Crohn's disease is an inflammatory bowel disease which can affect any part of the gastrointestinal tract, with symptoms including abdominal pain, diarrhoea, fever and weight loss. In some patients, the intestines can become blocked by thickened and scarred connective tissue – a condition known as fibrosis. When fibrosis occurs, surgery is required to restore normal digestion. It is not uncommon for some patients to undergo repeated surgeries.
In their research, published in the journal Science Immunology, scientists discovered a mutation that prevented mice from developing fibrosis after they were infected with a type of salmonella which mimics the symptoms of Crohn's. The mutation in the mice switched off a hormone receptor responsible for stimulating part of the body's immune response.
"We found what we think are the inflammatory cells that drive fibrosis," explained co-author of the study Kelly McNagny, a professor of medical genetics at UBC. "The gene that was defective in those cells is a hormone receptor, and there are drugs available that may be able to block that hormone receptor in normal cells and prevent fibrotic disease."
McNagny and the UBC team are hopeful that their discovery could be applied to other types of tissue that experience fibrosis.
"Fibrosis is a response to chronic inflammation, but it is also a process that occurs during normal ageing.

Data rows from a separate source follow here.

(** The [compositeEvent] of an entry of [compositeEventList]; [seconds]
    to [days] are the fields of its [timeConstraint]. *)
Module CompositeEvent.
Record t : Type := {
  reloadTask : option TaskRef;
  externalProgramTask : option TaskRef;
  eventType : Js.prim;
  name : Js.prim;
  enabled : Js.prim;
  createdDate : Js.prim;
  modifiedDate : Js.prim;
  modifiedByUserName : Js.prim;
  seconds : Js.prim;
  minutes : Js.prim;
  hours : Js.prim;
  days : Js.prim;
  compositeRules : list CompositeRule.t
}.
End CompositeEvent.

(** [options.taskType] is undefined or a list of task types. *)
Record Options : Type := {
  tableDetails : TableDetails;
  taskType : option (list string);
  outputDest : string;
  outputFileFormat : string;
  outputFileName : string;
  outputFileOverwrite : bool
}.

(** *** [compareTable] *)

(** The string that [compareTable] builds of a task. *)
Definition sortKey (a : Task) : string :=
  String.append (Js.toString (schemaPath a))
                (String.append "|" (Js.toString (taskName a))).

Definition compareTable (a b : Task) : Z :=
  if Js.ltStr (sortKey a) (sortKey b) then -1
  else if Js.ltStr (sortKey b) (sortKey a) then 1
  else 0.

(** *** The rows of the table ([parseTable], lines 220-533) *)

(** [Array(n).fill('')] *)
Definition blank (n : nat) : list Js.prim := repeat (Js.PStr "") n.

(** [options.taskType?.find((item) => item === taskType)], as a
    condition. *)
Definition wanted (options : Options) (type : string) : bool :=
  match taskType options with
  | Some types => existsb (fun item => String.eqb item type) types
  | None => false
  end.

(** The condition of line 221. *)
Definition selected (options : Options) (task : Task) : bool :=
  (wanted options "reload"
   && Js.strictEq (schemaPath task) (Js.PStr "ReloadTask"))
  || (wanted options "ext-program"
      && Js.strictEq (schemaPath task) (Js.PStr "ExternalProgramTask")).

(** Lines 229-245: the status with its icon. *)
Definition taskStatus (task : Task) : string :=
  let status := taskLastStatus task in
  if Js.truthy status then
    if Js.strictEq status (Js.PStr "FinishedSuccess")
    then String.append "✅ " (Js.toString status)
    else if Js.strictEq status (Js.PStr "FinishedFail")
    then String.append "❌ " (Js.toString status)
    else if Js.strictEq status (Js.PStr "Skipped")
    then String.append "🚫 " (Js.toString status)
    else if Js.strictEq status (Js.PStr "Aborted")
    then String.append "🛑 " (Js.toString status)
    else if Js.strictEq status (Js.PStr "Never started")
    then String.append "💤 " (Js.toString status)
    else String.append "❔ " (Js.toString status)
  else "".

(** [v ? v : ''] *)
Definition orEmpty (v : Js.prim) : Js.prim :=
  if Js.truthy v then v else Js.PStr "".

(** [options.tableDetails === true || options.tableDetails === ''] *)
Definition completeDetails (options : Options) : bool :=
  match tableDetails options with
  | DetailsTrue | DetailsEmpty => true
  | _ => false
  end.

If you can reverse this, you've essentially found a way to promote regeneration rather than degeneration," stated lead author Bernard Lo, a PhD candidate at BRC.
McNagny points out that liver cirrhosis, chronic kidney disease, muscle degeneration and scarring from heart attacks all result in tissue fibrosis. "We think that we can potentially block complications of all these age-related fibrotic diseases by dampening these particular inflammatory cell types," he concluded.
The next step for the team will be to test drugs, based on the discovery, to ascertain whether they can stop fibrosis in mice.